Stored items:
(* ================================================================= *)
(** ** Decomposition of the projection matrix *)

Lemma sign_matrix_close (a b c : Q) (k01 k02 k10 k12 k20 k21 : fl) :
  let Km := M33 (V3 (Fin a) k01 k02) (V3 k10 (Fin b) k12) (V3 k20 k21 (Fin c)) in
  isclose (det (CentralCamera.sign_matrix Km)) fone = true <->
  det (CentralCamera.sign_matrix Km) =~ fone.
Proof.
  intros Km. subst Km.
  cbv [CentralCamera.sign_matrix r_0 r_1 r_2 vx vy vz sign].
  destruct (Qsign a), (Qsign b), (Qsign c); vm_compute; split; intros H; try discriminate H; auto.
Qed.

Lemma Qdiv_pos (a b : Q) : (0 < a)%Q -> (0 < b)%Q -> (0 < a / b)%Q.
Proof.
  intros Ha Hb. apply Qlt_shift_div_l; [exact Hb|]. lra.
Qed.

Lemma pos_nonzero (q : Q) : (0 < q)%Q -> ~ (q == 0)%Q.
Proof. intros H E. rewrite E in H. apply (Qlt_irrefl 0). exact H. Qed.

Ltac sign_facts :=
  repeat match goal with
         | H : Qsign ?x = Lt |- _ => apply (proj1 (Qsign_Lt x)) in H
         | H : Qsign ?x = Gt |- _ => apply (proj1 (Qsign_Gt x)) in H
         | H : Qsign ?x = Eq |- _ => apply (proj1 (Qsign_Eq x)) in H
         end.

Ltac pos_solve := repeat apply Qdiv_pos; lra.

Lemma decomposeC_unfold (la : linalg) (Cm : mat34) (Km R : mat33) :
  CentralCamera.rq la (CentralCamera.leading33 Cm) = (Km, R) ->
  CentralCamera.decomposeC la Cm =
  (let t := CentralCamera.camera_centre la Cm in
   let Cs := CentralCamera.sign_matrix Km in
   if negb (isclose (det Cs) fone) then Raise RuntimeError
   else
     let Km := matmul Km Cs in
     let R := matmul (transpose Cs) R in
     let k22 := vz (r_2 Km) in
     let Km := mmap (fun k => k / k22) Km in
     let f := vx (r_0 Km) in
     let s := [fone; vy (r_1 Km) / vx (r_0 Km)] in
     CentralCamera.init "invC"%string [f] s CentralCamera.default_imagesize
          (Some (V2 (vz (r_0 Km)) (vz (r_1 Km)))) None
          (Some (Rt (transpose R) t))).
Proof.
  intros H. unfold CentralCamera.decomposeC. rewrite H. reflexivity.
Qed.
(** * Session manager of the therapy chatbot backend (backend/backend.py)

    A shallow embedding of [ConnectionManager] and of the FastAPI endpoints
    that drive it, followed by the properties of the session store.

    Conventions of the embedding.
    - A Python [str] is a [string]; each character stands for a code point
      below 256, which is all [str.strip] needs to be told about here.
    - The three dictionaries of [ConnectionManager] are finite maps keyed by
      the client id.
    - A Gemini [ChatSession] is an object held by reference: the store keeps
      its identity, the conversation itself lives with the provider.
    - Everything the process does not decide itself (the value of
      [uuid.uuid4()], whether a provider call returns or raises, and what it
      returns) is read from a [World], one per request.
    - A raised exception is a value: functions return a [result]. *)

From Stdlib Require Import Ascii String.
From stdpp Require Import gmap strings list fin_maps.

Open Scope string_scope.
Open Scope list_scope.

(** ** Data model *)

(** [class AIModel(str, Enum)] *)
Inductive AIModel := GPT4 | GEMINI.

Definition AIModel_value (m : AIModel) : string :=
  match m with GPT4 => "gpt4" | GEMINI => "gemini" end.

#[global] Instance AIModel_eq_dec : EqDecision AIModel.
Proof. solve_decision. Defined.

(** One entry of a chat history: [{"role": r, "content": c}]. *)
Record turn := Turn { role : string; content : string }.

#[global] Instance turn_eq_dec : EqDecision turn.
Proof. solve_decision. Defined.

Definition SYSTEM_PROMPT : string :=
"You are an empathetic and professional therapist.
Your responses should be:
- Compassionate and understanding
- Non-judgmental and supportive
- Professional yet warm
- Using reflective listening
- Asking open-ended questions".

(** The literal [{"role": "system", "content": SYSTEM_PROMPT}]. *)
Definition system_turn : turn := Turn "system" SYSTEM_PROMPT.

(** A [ChatSession] object of the Gemini client, known by its identity. *)
Record ChatSession := ChatRef { chat_oid : nat }.

#[global] Instance ChatSession_eq_dec : EqDecision ChatSession.
Proof. solve_decision. Defined.

(** [ConnectionManager.__init__]: the three dictionaries. *)
Record ConnectionManager := Manager {
  chat_histories : gmap string (list turn);
  gemini_chats : gmap string ChatSession;
  client_models : gmap string AIModel
}.

Definition init : ConnectionManager := Manager ∅ ∅ ∅.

(TASK DETAILS): From the first line of the data above through the line containing "let Km := M33", repeat each line exactly, and add nothing.

(ANSWER SPACE):
(* ================================================================= *)
(** ** Decomposition of the projection matrix *)

Lemma sign_matrix_close (a b c : Q) (k01 k02 k10 k12 k20 k21 : fl) :
  let Km := M33 (V3 (Fin a) k01 k02) (V3 k10 (Fin b) k12) (V3 k20 k21 (Fin c)) in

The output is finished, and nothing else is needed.